Joseph Stiglitz à Singapour
On ne présente pas Joseph Stiglitz, le célèbre prix Nobel d’économie qui ne cesse de faire le tour du monde et qui a écrit des ouvrages qui ne passent pas inaperçus. Le dernier en date s’intitule la Grande Fracture (Les liens qui libèrent, 2015) et a un sous-titre – Les sociétés inégalitaires et ce que nous pouvons faire pour les changer – qui rappelle que Stiglitz n’est pas un économiste mainstream, un orthodoxe qui n’ose pas critiquer la finance et l’état du capitalisme contemporain, mais un hétérodoxe qui ose porter un regard critique sur la mondialisation économique dont les États-Unis sont le fer de lance. Comme Thomas Piketty, devenu Monsieur Inégalités à l’échelle mondiale, il multiplie les gros plans chiffrés sur les inégalités de tous ordres et rappelle que les choix politiques sont décisifs, d’où ses critiques des politiques économiques à la François Hollande et du suivi de la dette grecque par l’Europe « germanisée ». De même que Piketty conseille le mouvement Podemos en Espagne ou la nouvelle gauche travailliste au Royaume-Uni, Stiglitz ne se contente pas de rappeler les politiques à leurs responsabilités, il donne des exemples et fait lui-même des choix politiques. Soucieux de voir où les États-Unis peuvent puiser des idées pour contrer leurs propres inégalités internes, croissantes dans un pays en mal d’État social, Stiglitz donne divers exemples : je n’insisterai pas sur l’île Maurice que je ne connais pas, mais les quelques pages consacrés à Medellín (p. 396-399), présentée comme une ville mondiale modèle, laisse pantois. L’auteur y a passé deux jours à l’occasion d’un forum « mondial » et a visité comme il se doit la favela du quartier San Domingo, aujourd’hui désenclavé grâce à la construction d’un métrocable auquel tous les magazines du monde ont consacré au moins un reportage. On aurait aimé qu’il entre un peu dans le vif du sujet – les conditions de l’accès à l’emploi, le secteur informel… – et ne se contente pas de faire une publicité sympathique. Il reste que l’action de l’ancien maire Sergio Fajardo doit être saluée.

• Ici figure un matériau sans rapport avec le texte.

(* ===== verification/Command.v ===== *)
(** * The command (internal/app/command.go, [Run] of bootstrap.go, cmd/aws-cost-exporter/main.go)

    [execute] loads the configuration under the flags, makes the logger, and checks the sources
    or starts the exporter.  Cobra, which parses the arguments, viper and the listener are
    arguments. *)

From S2P Require Import Prelude SliceStable GoStrings GoRegexp GoFloat GoTime GoUrl Errors Effects.
From S2P Require Import Pagination Domain Snapshot Cardinality Ports PromClient Metrics Collectors.
From S2P Require Import FamilyCollectors AccountReaders CostExplorer SummaryReaders Exporter Store.
From S2P Require Import Config Validation ValidationSpec Loader Logging Retry Verifier ClientFactory.
From S2P Require Import HttpServer AthenaQuery Athena Scheduler Bootstrap Application.
Local Open Scope string_scope.
Local Open Scope list_scope.

(** The flags after parsing; a flag that was not changed is [None]. *)
Record Flags := mkFlags {
  fl_config : string; fl_listen_address : option string; fl_log_level : option string;
  fl_check_config : bool
}.

(** The map of overrides; its keys differ, so that the order of a range over it is no matter. *)
Definition overrides (flags : Flags) : list (string * string) :=
  match fl_listen_address flags with Some address => [("server.listen_address", address)] | None => [] end ++
  match fl_log_level flags with Some level => [("log.level", level)] | None => [] end.

Section Command.
Context {S : Type} (viper : Viper S) (LookupEnv : string -> option string)
  (range : gmap string CredentialSourceConfig -> list (string * CredentialSourceConfig)).
Context {W P Input Output : Type} `{World W, AthenaWorld W, RetryWorld W}.
Context (sdk : SDK W P Input Output).
(** What cobra makes of the arguments, [None] when it printed the version or the help; the error
    of a write to the output; and whether the error output is there. *)
Context (parse : list string -> res (option Flags)) (Fprintln : string -> res unit) (errorOutput : bool).

Definition RunE (runtime : AppConfig -> Logging.Logger -> res unit) (flags : Flags) : res unit :=
  value ← Load viper LookupEnv range (mkOptions (fl_config flags) (overrides flags));
  logger ← logging_New (cfg_Log value) errorOutput;
  if fl_check_config flags then
    let factory := factory_New sdk LookupEnv (range (Sources (cfg_AWS value))) (cfg_AWS value) 0 in
    _ ← map_err (Wrapped "validate AWS credential sources")
          (ValidateSources (Some factory) (range (Sources (cfg_AWS value))));
    Fprintln "configuration valid"
  else runtime value logger.

Definition execute (args : list string) (runtime : AppConfig -> Logging.Logger -> res unit) : res unit :=
  flags ← parse args;
  match flags with None => Ok tt | Some flags => RunE runtime flags end.

(** The status [main] exits with. *)
Definition exit_status (result : res unit) : Z := match result with Ok _ => 0%Z | Err _ => 1%Z end.

(** ** [Run] *)

Section Runtime.
Context {V Registry Listener : Type} (services : Application.Services W P) (bucket : TargetConfig -> nat)
  (range_groups : list groupKey -> list groupKey) (slack : Z)
  (prometheus : Prometheus Registry) (libraries : Libraries V Registry)
  (the_store : V -> Store) (the_clock : V -> Time) (info : Info).
(** [net.Listen], and [RunServices] over what was built. *)
Context (Listen : string -> res Listener)
  (RunServices : Application W V Registry -> Listener -> Duration -> Logging.Logger -> res unit).

Definition Run (value : AppConfig) (logger : Logging.Logger) : res unit :=
  app ← construct LookupEnv range sdk services bucket range_groups slack prometheus libraries the_store
          the_clock value info;
  listener ← map_err (Wrapped "listen") (Listen (ListenAddress (cfg_Server value)));
  RunServices app listener (ShutdownTimeout (cfg_Server value)) logger.

(** Every source of a validated configuration that could be loaded. *)
Definition sources_load (value : AppConfig) : Prop :=
  forall name source, Sources (cfg_AWS value) !! name = Some source ->
    (load_source sdk LookupEnv (cfg_AWS value) source).2 = None.

Lemma ValidateSources_ok value :
  range (Sources (cfg_AWS value)) ≡ₚ map_to_list (Sources (cfg_AWS value)) ->
  ValidateSources (Some (factory_New sdk LookupEnv (range (Sources (cfg_AWS value))) (cfg_AWS value) 0))
    (range (Sources (cfg_AWS value))) = Ok tt <-> sources_load value.
Proof.
  intros Hrange. set (l := range (Sources (cfg_AWS value))) in *.
  assert (Hnd : NoDup l.*1) by (rewrite Hrange; apply NoDup_fst_map_to_list).
  pose proof (factory_New_sources sdk LookupEnv l (cfg_AWS value) 0 Hnd) as Hload. cbv zeta in Hload.
  assert (Hiff : sources_load value <-> forall name source, (name, source) ∈ l ->
    (load_source sdk LookupEnv (cfg_AWS value) source).2 = None).
  { unfold sources_load. split; intros Hs name source Hin; apply (Hs name);
      [apply elem_of_map_to_list; by rewrite <- Hrange|rewrite Hrange; by apply elem_of_map_to_list]. }
  rewrite Hiff. clear Hiff. cbn [ValidateSources].
  assert (Hgen : forall l', (forall x, x ∈ l' -> x ∈ l) ->
    source_errors (factory_New sdk LookupEnv l (cfg_AWS value) 0) l' = Ok tt <->
    forall name source, (name, source) ∈ l' -> (load_source sdk LookupEnv (cfg_AWS value) source).2 = None).
  { induction l' as [|[name source] l' IH]; intros Hsub; cbn [source_errors].
    { split; [intros _ n s Hn; by apply elem_of_nil in Hn|done]. }
    specialize (Hload name source (Hsub _ (list_elem_of_here _ _))).
    destruct (load_source sdk LookupEnv (cfg_AWS value) source) as [base err] eqn:Hl. destruct Hload as [_ ->].
    destruct err as [e|].
    - split; [done|]. intros Hs. specialize (Hs name source (list_elem_of_here _ _)). by rewrite Hl in Hs.
    - rewrite IH by (intros x Hx; apply Hsub; by right). split; intros Hs n s.
      + intros [[= -> ->]|Hin]%elem_of_cons; [by rewrite Hl|by apply (Hs n)].
      + intros Hin. apply (Hs n). by right. }
  by apply Hgen.
Qed.

(** C12: from the arguments to the services.  When the flags parse and the merged configuration
    loads, nothing before the listener fails any more: with [--check-config] the command prints
    that the configuration is valid exactly when every credential source could be loaded, and
    starts nothing; otherwise the exporter is constructed, and the result is that of the listener
    and of the services over it, with a logger of the configured level. *)
Theorem execute_starts (names : Registry -> gset string) (library : PromCollector -> list string) args flags value :
  (forall v, range (Sources (cfg_AWS v)) ≡ₚ map_to_list (Sources (cfg_AWS v))) ->
  RegistryLaws prometheus names library -> errorOutput = true ->
  parse args = Ok (Some flags) ->
  Load viper LookupEnv range (mkOptions (fl_config flags) (overrides flags)) = Ok value ->
  if fl_check_config flags then
    (sources_load value -> execute args Run = Fprintln "configuration valid") /\
    (~ sources_load value -> exists cause, execute args Run = Err (Wrapped "validate AWS credential sources" cause))
  else
    exists app logger, logging_New (cfg_Log value) errorOutput = Ok logger /\
      construct LookupEnv range sdk services bucket range_groups slack prometheus libraries the_store the_clock
        value info = Ok app /\ map job_id (app_jobs app) = configuredCollectorIDs value /\
      execute args Run =
        match Listen (ListenAddress (cfg_Server value)) with
        | Ok listener => RunServices app listener (ShutdownTimeout (cfg_Server value)) logger
        | Err err => Err (Wrapped "listen" err)
        end.
Proof.
  intros Hrange Hlaws Hout Hparse Hload.
  pose proof (proj1 (Load_ok viper LookupEnv range _ value Hrange) Hload) as (_ & _ & _ & Hvalid).
  destruct (v_log _ _ Hvalid) as [Hlevel Hformat].
  destruct (logging_New_ok (cfg_Log value) Hlevel Hformat) as (logger & Hlogger & _).
  assert (Hexec : execute args Run = RunE Run flags) by (unfold execute; by rewrite Hparse).
  rewrite Hexec. unfold RunE. rewrite Hload. cbn [mbind result_bind]. rewrite Hout, Hlogger. cbn [mbind result_bind].
  destruct (fl_check_config flags).
  - cbv zeta. pose proof (ValidateSources_ok value (Hrange value)) as Hsrc.
    destruct (ValidateSources _ _) as [[]|cause]; cbn [map_err mbind result_bind].
    + split; [done|]. intros Hn. by destruct Hn, Hsrc; auto.
    + split; [intros Hs; by apply Hsrc in Hs|]. by eexists.
  - destruct (construct_ok LookupEnv range sdk services bucket range_groups slack prometheus libraries the_store
      the_clock names library value info (Hrange value) Hvalid Hlaws) as (app & Happ & Hids & _).
    exists app, logger. split; [done|]. split; [done|]. split; [done|]. unfold Run. rewrite Happ. cbn [mbind result_bind].
    by destruct (Listen _).
Qed.
End Runtime.
End Command.

(** ** A concrete start *)

(** A viper that decodes the sample configuration whatever it is given. *)
Definition sample_viper : Viper unit :=
  mkViper unit tt (fun _ _ s => s) (fun _ s => Ok s) (fun _ _ s => s) (fun _ => Ok sample_config).

Definition sample_parse (args : list string) : res (option Flags) :=
  match args with
  | [] => Ok (Some (mkFlags "" None None false))
  | ["--check-config"] => Ok (Some (mkFlags "" None None true))
  | _ => Err (ErrorString "unknown flag")
  end.

Definition sample_Run : AppConfig -> Logging.Logger -> res unit :=
  Run sample_env (fun m => map_to_list m) sim_sdk sim_services (fun _ => 1) (fun l => l) 0%Z sample_prometheus
    (mkLibraries (fun _ _ _ _ w => w) (fun _ _ w => w) (fun _ _ w => w) (fun _ _ w => w) (fun _ _ w => w))
    (fst (A := Store) (B := Time)) snd (mkInfo "dev" "none" "unknown" "go")
    (fun address => if bool_decide (address = ":8080") then Ok tt else Err (ErrorString "no such address"))
    (fun _ _ _ _ => Ok tt).

Lemma execute_starts_witness :
  execute sample_viper sample_env (fun m => map_to_list m) sim_sdk sample_parse (fun _ => Ok tt) true [] sample_Run = Ok tt.
Proof.
  destruct (execute_starts sample_viper sample_env (fun m => map_to_list m) sim_sdk sample_parse (fun _ => Ok tt) true
    sim_services (fun _ => 1) (fun l => l) 0%Z sample_prometheus
    (mkLibraries (fun _ _ _ _ w => w) (fun _ _ w => w) (fun _ _ w => w) (fun _ _ w => w) (fun _ _ w => w))
    (fst (A := Store) (B := Time)) snd (mkInfo "dev" "none" "unknown" "go")
    (fun address => if bool_decide (address = ":8080") then Ok tt else Err (ErrorString "no such address"))
    (fun _ _ _ _ => Ok tt) (fun registry => registry) sample_library [] (mkFlags "" None None false) sample_config)
    as (app & logger & _ & _ & _ & Hexec).
  - reflexivity.
  - exact sample_registry_laws.
  - reflexivity.
  - reflexivity.
  - vm_compute. reflexivity.
  - unfold sample_Run. rewrite Hexec. reflexivity.
Defined.
(* ===== verification/Dispatcher.v ===== *)
(** * The concurrent part of the scheduler (internal/scheduler/runner.go)

    [Run] starts two goroutines per job, a schedule and a worker.  They share the running set
    (under its mutex), one queue of capacity one per collector, one channel of capacity one per
    target and the semaphore of [MaxConcurrency] tokens.  A state records what each goroutine
    is about to do and what each channel holds; a step is one operation of one goroutine, so a
    sequence of steps is any interleaving. *)

From S2P Require Import Prelude GoFloat GoTime Domain Scheduler.
Local Open Scope string_scope.
Local Open Scope list_scope.

(** Where a [schedule] goroutine is: at its select, in [dispatch] before the running check, in
    [dispatch] at the send, or returned. *)
Inductive SState :=
| SWaiting
| SDispatching
| SSending (reference : Time)
| SDone.

(** Where a [worker] goroutine is: at its select; in [collect] waiting for the target channel,
    waiting for the semaphore, collecting, giving the target back, or past both releases
    (publishing, recording, waiting for the backoff); at [clearRunning] (of the loop or,
    [exiting], of the deferred call); or returned. *)
Inductive WState :=
| WIdle
| WTarget (reference : Time)
| WGlobal (reference : Time)
| WCollecting (reference : Time)
| WReleasing
| WBetween
| WClearing (exiting : bool)
| WExited.

Record State := mkState {
  ctx_done : bool;
  running : gset CollectorID;
  queue : gmap CollectorID Time;
  taken : gset TargetID;
  tokens : nat;
  schedules : gmap CollectorID SState;
  workers : gmap CollectorID WState
}.

Definition with_schedule (id : CollectorID) (s : SState) (σ : State) : State :=
  mkState (ctx_done σ) (running σ) (queue σ) (taken σ) (tokens σ) (<[id := s]> (schedules σ)) (workers σ).
Definition with_worker (id : CollectorID) (w : WState) (σ : State) : State :=
  mkState (ctx_done σ) (running σ) (queue σ) (taken σ) (tokens σ) (schedules σ) (<[id := w]> (workers σ)).
Definition with_running (f : gset CollectorID -> gset CollectorID) (σ : State) : State :=
  mkState (ctx_done σ) (f (running σ)) (queue σ) (taken σ) (tokens σ) (schedules σ) (workers σ).
Definition with_queue (f : gmap CollectorID Time -> gmap CollectorID Time) (σ : State) : State :=
  mkState (ctx_done σ) (running σ) (f (queue σ)) (taken σ) (tokens σ) (schedules σ) (workers σ).
Definition with_taken (f : gset TargetID -> gset TargetID) (σ : State) : State :=
  mkState (ctx_done σ) (running σ) (queue σ) (f (taken σ)) (tokens σ) (schedules σ) (workers σ).
Definition with_tokens (f : nat -> nat) (σ : State) : State :=
  mkState (ctx_done σ) (running σ) (queue σ) (taken σ) (f (tokens σ)) (schedules σ) (workers σ).

(** The start of [Run]: a startup refresh begins in [dispatch], the other schedules at their
    timer. *)
Definition init (r : Runner) : State :=
  mkState false ∅ ∅ ∅ 0
    (list_to_map (omap (fun job => (fun id =>
       (id, if StartupRefresh job then SDispatching else SWaiting)) <$> job_Collector job) (jobs r)))
    (list_to_map (omap (fun job => (fun id => (id, WIdle)) <$> job_Collector job) (jobs r))).

(** [clearRunning]. *)
Definition clearRunning (id : CollectorID) : State -> State := with_running (fun s => s ∖ {[id]}).

Section Steps.
Context (r : Runner).

(** [schedule] and [dispatch]. *)
Inductive schedule_step (id : CollectorID) (σ : State) : State -> Prop :=
| schedule_tick :
    schedules σ !! id = Some SWaiting ->
    schedule_step id σ (with_schedule id SDispatching σ)
| schedule_done :
    schedules σ !! id = Some SWaiting -> ctx_done σ = true ->
    schedule_step id σ (with_schedule id SDone σ)
| dispatch_skip :
    schedules σ !! id = Some SDispatching -> id ∈ running σ ->
    schedule_step id σ (with_schedule id SWaiting σ)
| dispatch_claim reference :
    schedules σ !! id = Some SDispatching -> id ∉ running σ ->
    schedule_step id σ
      (with_schedule id (SSending reference) (with_running (fun s => {[id]} ∪ s) σ))
| dispatch_send reference :
    schedules σ !! id = Some (SSending reference) -> queue σ !! id = None ->
    schedule_step id σ (with_schedule id SWaiting (with_queue <[id := reference]> σ)).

Mais la surprise est plus grande encore quand on lit les pages consacrées à Singapour (p. 399-375) : Stiglitz vante le modèle de développement de l’île et les choix faits sur le plan social, écologique et économique. De fait, les inégalités ont été réduites et Singapour, une cité-État insulaire qui a renoncé à s’inscrire dans une dynamique politique de type fédéraliste avec la Malaisie, mérite l’attention, et pas uniquement celle des Chinois qui prisent cet exemple1. Reste que l’économiste reste très économiste alors même qu’il veut parler de politique, ou plutôt : l’économiste ne voit la politique que par le prisme de la politique économique. S’il fait une allusion discrète (car c’est un vieux routier) à la faiblesse démocratique du régime, il ne s’y attarde pas et oublie un peu trop vite de s’interroger sur les conditions d’accès à la citoyenneté, ce qui n’est pas indifférent pour prendre en considération les inégalités. Singapour est en effet confrontée aujourd’hui à des revendications sociales et à des manifestations qui sont liées à des problèmes démographiques : déséquilibre entre les habitants de souche et les nouveaux arrivants ; marginalisation comme dans les pays du Golfe des ouvriers migrants et non-citoyens.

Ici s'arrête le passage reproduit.